Ontologies represent and capture both terminological and assertional knowledge underlying novel intelligent systems including question answering systems (e.g., IBM Watson) or conversational agents (e.g., chatbots). Increasingly, such systems make use of very large, automatically extracted ontologies which often contain defects introduced through the extraction process. These defects hamper the system’s ability to provide factually correct and unbiased answers.
The ontology evaluation community has proposed a range of methods for the automatic verification of ontologies but these methods cannot verify aspects that require human involvement, e.g., correctness with respect to common sense knowledge. Research on human-centric ontology evaluation that could address such quality aspects has, so far, neither reached a good characterization of the problem nor provided scalable methods for addressing it. Human Computation (HC) techniques could be a promising solution to human-centric ontology evaluation, yet, their applicability to conceptual structures such as ontologies as opposed to cognitively less complex data (e.g., text, images) raises several open issues.
HOnEst fills these gaps by investigating the following research questions:
- (RQ1) Which ontology evaluation tasks can be (currently) only solved with human involvement?
- (RQ2) How to solve these evaluation tasks successfully with HC techniques?
- (RQ3) How to scale HC for the evaluation of very large ontologies?
HOnEst will strengthen the human-centric evaluation area within the ontology evaluation research with novel contributions such as:
- a systematically-classified catalogue of human-centric ontology evaluation tasks (HET) identified partly through a Systematic Literature Review (RQ1)
- the VeriCoM2 HC-based approach for solving HET, developed with a Design Science method (RQ2)
- evidence-based guidelines for optimal HC-configurations
- the first benchmark for (human-centric) ontology evaluation
Within HC, HOnEst will focalize research on the nascent topic of conceptual model evaluation, which was investigated across diverse communities.
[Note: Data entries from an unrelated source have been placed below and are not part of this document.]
Lemma iter_up_shift (r : reg) (n : nat) :
  forall lo st,
  wf_cpu st -> 0 <= lo -> lo + Z.of_nat n < 16 ->
  exists st',
    iter_up n lo (fun i st => x <- rd r (i + 1) st ;; wr r i x st) st
      = Ok st' /\
    frame lo (lo + Z.of_nat n - 1) st st' /\
    carry st' = carry st /\ only_reg r st st' /\
    forall j, lo <= j < lo + Z.of_nat n ->
              peek (rget r st') j = peek (rget r st) (j + 1).
Proof.
  induction n as [|n IH]; intros lo st Hwf Hlo Hhi.
  - exists st. split; [reflexivity|]. split; [apply frame_refl, Hwf|].
    split; [reflexivity|]. split; [apply only_reg_refl|]. intros j Hj. lia.
  - rewrite Nat2Z.inj_succ in *. cbn [iter_up].
    destruct (rd_ok r (lo + 1) st Hwf ltac:(lia)) as (x & -> & Hx).
    cbn [bind].
    destruct (wr_spec r lo x st Hwf ltac:(lia))
      as (st1 & -> & Hfr1 & Hcy1 & Honly1 & Hnew). cbn [bind].
    destruct (IH (lo + 1) st1 (frame_wf _ _ _ _ Hfr1) ltac:(lia) ltac:(lia))
      as (st' & -> & Hfr & Hcy & Honly & Hpt).
    exists st'. split; [reflexivity|]. split.
    { apply (frame_trans _ _ st st1 st').
      - apply (frame_widen lo lo); [lia|lia|exact Hfr1].
      - apply (frame_widen (lo + 1) (lo + 1 + Z.of_nat n - 1));
          [lia|lia|exact Hfr]. }
    split; [congruence|]. split; [eapply only_reg_trans; eassumption|].
    intros j Hj. destruct (Z.eq_dec j lo) as [->|Hne].
    + rewrite (frame_peek _ _ _ _ r lo Hfr) by lia. congruence.
    + rewrite Hpt by lia. apply (frame_peek _ _ _ _ r (j + 1) Hfr1). lia.
Qed.

Lemma iter_down_shift (r : reg) (n : nat) :
  forall hi st,
  wf_cpu st -> 0 <= hi - Z.of_nat n -> hi < 16 ->
  exists st',
    iter_down n hi (fun i st => x <- rd r (i - 1) st ;; wr r i x st) st
      = Ok st' /\
    frame (hi - Z.of_nat n + 1) hi st st' /\
    carry st' = carry st /\ only_reg r st st' /\
    forall j, hi - Z.of_nat n < j <= hi ->
              peek (rget r st') j = peek (rget r st) (j - 1).
Proof.
  induction n as [|n IH]; intros hi st Hwf Hlo Hhi.
  - exists st. split; [reflexivity|]. split; [apply frame_refl, Hwf|].
    split; [reflexivity|]. split; [apply only_reg_refl|]. intros j Hj. lia.
  - rewrite Nat2Z.inj_succ in *. cbn [iter_down].
    destruct (rd_ok r (hi - 1) st Hwf ltac:(lia)) as (x & -> & Hx).
    cbn [bind].
    destruct (wr_spec r hi x st Hwf ltac:(lia))
      as (st1 & -> & Hfr1 & Hcy1 & Honly1 & Hnew). cbn [bind].
    destruct (IH (hi - 1) st1 (frame_wf _ _ _ _ Hfr1) ltac:(lia) ltac:(lia))
      as (st' & -> & Hfr & Hcy & Honly & Hpt).
    exists st'. split; [reflexivity|]. split.
    { apply (frame_trans _ _ st st1 st').
      - apply (frame_widen hi hi); [lia|lia|exact Hfr1].
      - apply (frame_widen (hi - 1 - Z.of_nat n + 1) (hi - 1));
          [lia|lia|exact Hfr]. }
    split; [congruence|]. split; [eapply only_reg_trans; eassumption|].
    intros j Hj. destruct (Z.eq_dec j hi) as [->|Hne].
    + rewrite (frame_peek _ _ _ _ r hi Hfr) by lia. congruence.
    + rewrite Hpt by lia. apply (frame_peek _ _ _ _ r (j - 1) Hfr1). lia.
Qed.

Lemma copy_class_cases (op_code : Z) (dst src : reg) :
  0 <= op_code < 32 -> copy_class op_code = Some (dst, src) ->
  forall s, alu_op op_code s = copy dst src s.
Proof.
  intros Hop Hclass. op_cases Hop; cbn in Hclass; try discriminate;
    injection Hclass as <- <-; reflexivity.
Qed.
To that end, it will address challenges such as (1) selecting suitable model fragments to be used as context within HC tasks and (2) measuring (dis)agreement of diverse viewpoints collected through HC.
A novelty for both fields is investigating scalability aspects of human-centric ontology evaluation (RQ3) by creating hybrid human-machine systems that combine human and computational components (e.g., machine learning classifiers) alike. The approach will be tested in two use cases: (1) evaluating a large-scale ontology of research topics and (2) evaluating the WebIsALOD knowledge graph focusing on tail (i.e., not mainstream) entities.